Romanticised Ruins of War

Suggestive and powerful, Nofolk's photographs reflect the shadows of war and its aftermath

By Christy Papadopoulou

IN THESE digital times Simon Norfolk still works with an old-fashioned wooden - plate camera that needs a tripod and a black cloth over the photographer's head - the kind used by war photographers in the 19th century.

His photos are not just straightforward photojournalist records of military conflicts in Afghanistan and Iraq. The 43-year-old, born in Lagos, Nigeria, steers clear of cliched shots of dilapidated buildings and mutilated bodies.

Simon Norfolk's photographic comment on the ephemeral

His work is less explicit and reflects the shadows of war, be it in the form of instant settlements set up by refugees, the face of a young Aids victim in a country ravaged by civil war or the bizarre environments created by a global, computerised surveillance system known as Echelon.

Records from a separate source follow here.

Lemma upvals_loop_quiet outer l a us a' : upvals_loop outer l a = Some (us, a') -> quiet a a'.
Proof.
  revert a us a'. induction l as [|v l IH]; intros a us a' H; cbn [upvals_loop] in H; [injection H as _ <-; apply quiet_refl|].
  step H. step H. step H. step H. step H. injection H as _ <-. eapply quiet_trans; [|by eapply IH].
  case_bool_decide; [injection E2 as _ <-; apply quiet_refl|]. step E2. injection E2 as _ <-. by eapply resolveUpval_quiet.
Qed.

Lemma names_loop_state l res a r a' : names_loop l res a = Some (r, a') -> a' = a.
Proof.
  revert res. induction l as [|[k n] l IH]; intros res H; simpl in H; [by injection H as _ <-|].
  step H. destruct x as [c|v|g]; try (by eapply IH). destruct (isUnused v); [by eapply IH|].
  step H. step H. by eapply IH.
Qed.

(** The names that the composer gets for the debug information. *)
Lemma names_open c i code g :
  (forall f, d_byteCodes (g f) = d_byteCodes f) -> open_code c i code -> open_code (mod_fn c i g) i code.
Proof.
  intros Hg (Ht & f & Hf & <-). split; [exact Ht|]. exists (g f). simpl. by rewrite list_lookup_alter_eq, Hf.
Qed.

Lemma setUpvals_open l c u c' i code : open_code c i code -> setUpvals l c = Some (u, c') -> open_code c' i code.
Proof.
  unfold setUpvals. intros Hopen. pose proof Hopen as [-> _]. intros [= _ <-]. by apply names_open.
Qed.

Lemma setVarNames_open l c u c' i code : open_code c i code -> setVarNames l c = Some (u, c') -> open_code c' i code.
Proof.
  unfold setVarNames. intros Hopen. pose proof Hopen as [-> _]. intros [= _ <-]. apply names_open; [done|].
  destruct Hopen as (Ht & f & Hf & Hc). unfold open_code, top. rewrite warn_funcs, warn_fstack. split; [exact Ht|eauto].
Qed.

Lemma generated f stmts a a' i code :
  Forall (fun s => s_op s <> OP_INVALID) stmts -> open_code (d_comp a) i code ->
  generateCode f stmts a = Some (Some tt, a') ->
  exists ws, open_code (d_comp a') i (code ++ ws) /\ Forall2 (instr_of (as_objs a) f) stmts ws.
Proof using Laws.
  intros Ho Hopen H. unfold generateCode in H.
  step H. unfold getUpvals in E. step E. apply upvals_loop_quiet in E as [Hsame Hbc].
  step H. apply comp_inv in E as (c1 & E & ->). step H. unfold getVarNames in E1. step E1. step E1. apply names_loop_state in E1 as ->.
  step H. apply comp_inv in E1 as (c2 & E1 & ->).
  assert (Hopen2 : open_code c2 i code).
  { eapply setVarNames_open; [|exact E1]. eapply setUpvals_open; [|exact E]. by eapply open_code_bc. }
  destruct (emit_all_inv f stmts (set_comp c2 (set_comp c1 a1)) tt a' i code Ho Hopen2 H) as (ws & Hws & Hall).
  exists ws. split; [done|]. eapply Forall2_impl; [exact Hall|]. intros s w. by apply instr_same.
Qed.

End Code.
(* ===== verification/AsmDisasm.v ===== *)
(** * What the assembler makes is disassembled to the same statement

    The assembler and the composer turn counts of results, arguments and slots into the
    operands of instructions, [adaptToLjasm] turns them back.  The instruction of a
    statement gives its mnemonic and its operands again. *)

From S2P Require Import Prelude Double Bytecode QtLib BytecodeIO SlotPool LinearScan Composer Disasm.
From S2P Require Import LjasToken LjasTree Assembler AsmStat AsmAlloc AsmGen AsmSpec AsmCode.
From Stdlib Require Import Strings.Byte.
Local Open Scope Z_scope.

(** The numbers of the operands that a disassembled instruction shows. *)
Definition shown (i : Instruction) : list Z :=
  (if bool_decide (d_ta i = Unused) then [] else [d_a i]) ++
  (if bool_decide (d_tb i = Unused) then [] else [d_b i]) ++
  (if bool_decide (d_tcd i = Unused) then [] else [getCd i]).

Definition is_slot_type (t : FieldType) : bool :=
  match t with _var | _dst | _rbase | _base => true | _ => false end.
(** The operations on two and on three variables. *)
Definition slots2 (op : Op) : bool :=
  match op with
  | OP_MOV | OP_NOT | OP_UNM | OP_LEN | OP_ISLT | OP_ISGE | OP_ISLE | OP_ISGT | OP_ISTC | OP_ISFC | OP_ISEQV
  | OP_ISNEV => true
  | _ => false
  end.
Definition slots3 (op : Op) : bool :=
  match op with
  | OP_ADDVV | OP_SUBVV | OP_MULVV | OP_DIVVV | OP_MODVV | OP_POW | OP_TGETV | OP_TSETV => true
  | _ => false
  end.

Section Disassembled.
Context `{Q : QtLib} `{L : LjBc} `{Laws : !LjBcLaws L} `{AL : AsmLib} `{Srt : StdSort}.

(** The operands of a statement as they stand in the text, without the counts that may be
    left out; the counts are those that a function can have. *)
Inductive states (objs : list Named) (s : Stmt) : list Z -> Prop :=
  | states_slots2 x y : slots2 (s_op s) = true -> s_vals s = [x; y] ->
      states objs s [slot_of_val objs x; slot_of_val objs y]
  | states_slots3 x y z : slots3 (s_op s) = true -> s_vals s = [x; y; z] ->
      states objs s [slot_of_val objs x; slot_of_val objs y; slot_of_val objs z]
  | states_call v r n : s_op s = OP_CALL -> s_vals s = [v; AV (QInt r); AV (QInt n)] ->
      0 <= r <= max_slots -> 0 <= n <= max_slots ->
      states objs s (slot_of_val objs v :: if (r =? 0) && (n =? 0) then [] else r :: if n =? 0 then [] else [n])
  | states_count v n : s_op s = OP_CALLT \/ s_op s = OP_RET -> s_vals s = [v; AV (QInt n)] -> 0 <= n <= max_slots ->
      states objs s [slot_of_val objs v; n]
  | states_ret0 v n : s_op s = OP_RET0 -> s_vals s = [v; n] -> states objs s []
  | states_ret1 v n : s_op s = OP_RET1 -> s_vals s = [v; n] -> states objs s [slot_of_val objs v]
  | states_cat d v n : s_op s = OP_CAT -> s_vals s = [d; v; AV (QInt n)] -> 1 <= n <= max_slots ->
      states objs s (slot_of_val objs d :: slot_of_val objs v :: if n =? 1 then [] else [n])
  | states_knil v n : s_op s = OP_KNIL -> s_vals s = [v; AV (QInt n)] -> 1 <= n <= max_slots ->
      states objs s (slot_of_val objs v :: if n =? 1 then [] else [n])
  | states_tnew v z : s_op s = OP_TNEW -> s_vals s = [v; AV (QInt z)] ->
      let n := z mod 2 ^ 11 in let h := z / 2 ^ 11 in
      states objs s (slot_of_val objs v :: if (n =? 0) && (h =? 0) then [] else n :: if h =? 0 then [] else [h]).
(** [src/ExpressionParser.cpp:375-476] fetchOp *)
Definition fetchOp : EL Operator :=
  ch <~ peek1;
  if Byte.eqb ch "+" then eaten_op (-1) E_Plus
  else if Byte.eqb ch "-" then eaten_op (-1) E_Minus
  else if Byte.eqb ch "*" then eaten_op (-1) E_Star
  else if Byte.eqb ch "/" then eaten_op (-1) E_Slash
  else if Byte.eqb ch "^" then eaten_op (-1) E_Hat
  else if Byte.eqb ch "%" then eaten_op (-1) E_Percent
  else if Byte.eqb ch "<" then or_equal E_Lt E_Leq
  else if Byte.eqb ch ">" then or_equal E_Gt E_Geq
  else if Byte.eqb ch "." then second "." E_Concat
  else if Byte.eqb ch "=" then second "=" E_Eq
  else if Byte.eqb ch "~" then second "=" E_Neq
  else if Byte.eqb ch "#" then eaten_op (-1) E_Pound
  else if Byte.eqb ch "a" then third "n" "d" E_And
  else if Byte.eqb ch "o" then second "r" E_Or
  else if Byte.eqb ch "n" then third "o" "t" E_Not
  else no_op.

Definition name_char (ch : byte) : bool := isalpha ch || isdigit ch || Byte.eqb ch "_".

(** [src/ExpressionParser.cpp:550-554] fetchName *)
Fixpoint name_loop (fuel : nat) (ch : byte) (name : bytes) : EL bytes :=
  match fuel with
  | O => rfail
  | S fuel => if name_char ch then ch' <~ peek1; name_loop fuel ch' (name ++ [ch]) else rret name
  end.

(** [src/ExpressionParser.cpp:542-561] fetchName *)
Definition fetchName : EL (option bytes) :=
  x <~ rget id;
  ch <~ peek1;
  if isalpha ch || Byte.eqb ch "_" then
    name <~ name_loop (fuel_of x) ch [];
    _ <~ eat (Z.of_nat (length name));
    rret (Some name)
  else _ <~ rewind; rret None.

(** ** Strings *)

(** Up to the quotation mark that is not escaped.
    [src/ExpressionParser.cpp:572-577] fetchString *)
Fixpoint quoted_loop (fuel : nat) (q ch : byte) (escape : bool) (tmp : bytes) : EL bytes :=
  match fuel with
  | O => rfail
  | S fuel =>
      if escape || negb (Byte.eqb ch q) then
        ch' <~ peek1; quoted_loop fuel q ch' (Byte.eqb ch "\") (tmp ++ [ch])
      else rret tmp
  end.
Fixpoint tree (e : exp) : Ast :=
  match e with
  | XConst _ v => leaf_node N_Constant v
  | XName v => leaf_node N_Name v
  | XDot e v => ANode N_DotOp QInvalid (tree e) (leaf_node N_Name v)
  | XIndex e i => ANode N_IndexOp QInvalid (tree e) (tree i)
  | XParen e => ANode N_BraceOp QInvalid (tree e) ANull
  | XUn op e => ANode N_UnOp (QInt (op_val op)) (tree e) ANull
  | XBin op l r => ANode N_BinOp (QInt (op_val op)) (tree l) (tree r)
  end.

Definition is_constant (ty : TokType) : bool :=
  match ty with T_Number | T_String | T_Bool | T_Nil => true | _ => false end.
Definition is_unary (op : Operator) : bool := match op with E_Minus | E_Pound | E_Not => true | _ => false end.
Definition is_primary (e : exp) : bool :=
  match e with XName _ | XDot _ _ | XIndex _ _ | XParen _ => true | _ => false end.

(** No operator is to the right of an expression that binds more than this. *)
Fixpoint edge (e : exp) : Z :=
  match e with
  | XUn _ e => Z.min UNARY_PRIORITY (edge e)
  | XBin op _ r => Z.min (default (0, 0) (priority op)).2 (edge r)
  | _ => 255
  end.

(** The parentheses are where the priorities need them: all operators of the expression
    that are not inside of an operand bind more than [k]; the left operand of an operator is
    not followed by one that binds more. *)
Fixpoint fits (k : Z) (e : exp) : bool :=
  match e with
  | XConst ty _ => is_constant ty
  | XName _ => true
  | XDot e _ => is_primary e && fits 0 e
  | XIndex e i => is_primary e && fits 0 e && fits 0 i
  | XParen e => fits 0 e
  | XUn op e => is_unary op && fits UNARY_PRIORITY e
  | XBin op l r =>
      match priority op with
      | Some (lp, rp) => negb (bool_decide (op = E_NoOp)) && (k <? lp) && fits k l && (lp <=? edge l) && fits rp r
      | None => false
      end
  end.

A playground for children shares the same frame with tanks, and a tank track resembles the spine of a monster fossilised in the earth; bathed in golden light, Normandy beaches carry no memories of the dawn attack of 6 June 1944 to slip into the comfortable guise of an idyllic holiday resort; a seemingly harmless icy landscape with a reddish pond in its centre is actually a waste dump for an aluminium plant but also a mass grave for hundreds of Bosnian men who were executed at its embankment; and in what could be interpreted as a discourse between timelessness and the ephemeral, a solitary balloon vendor poses with his bright merchandise (balloons were illegal under the Taliban) next to the ochre-dominated ruins of a concrete-building battered by war that reminds one of the archaeological site of Stonehedge.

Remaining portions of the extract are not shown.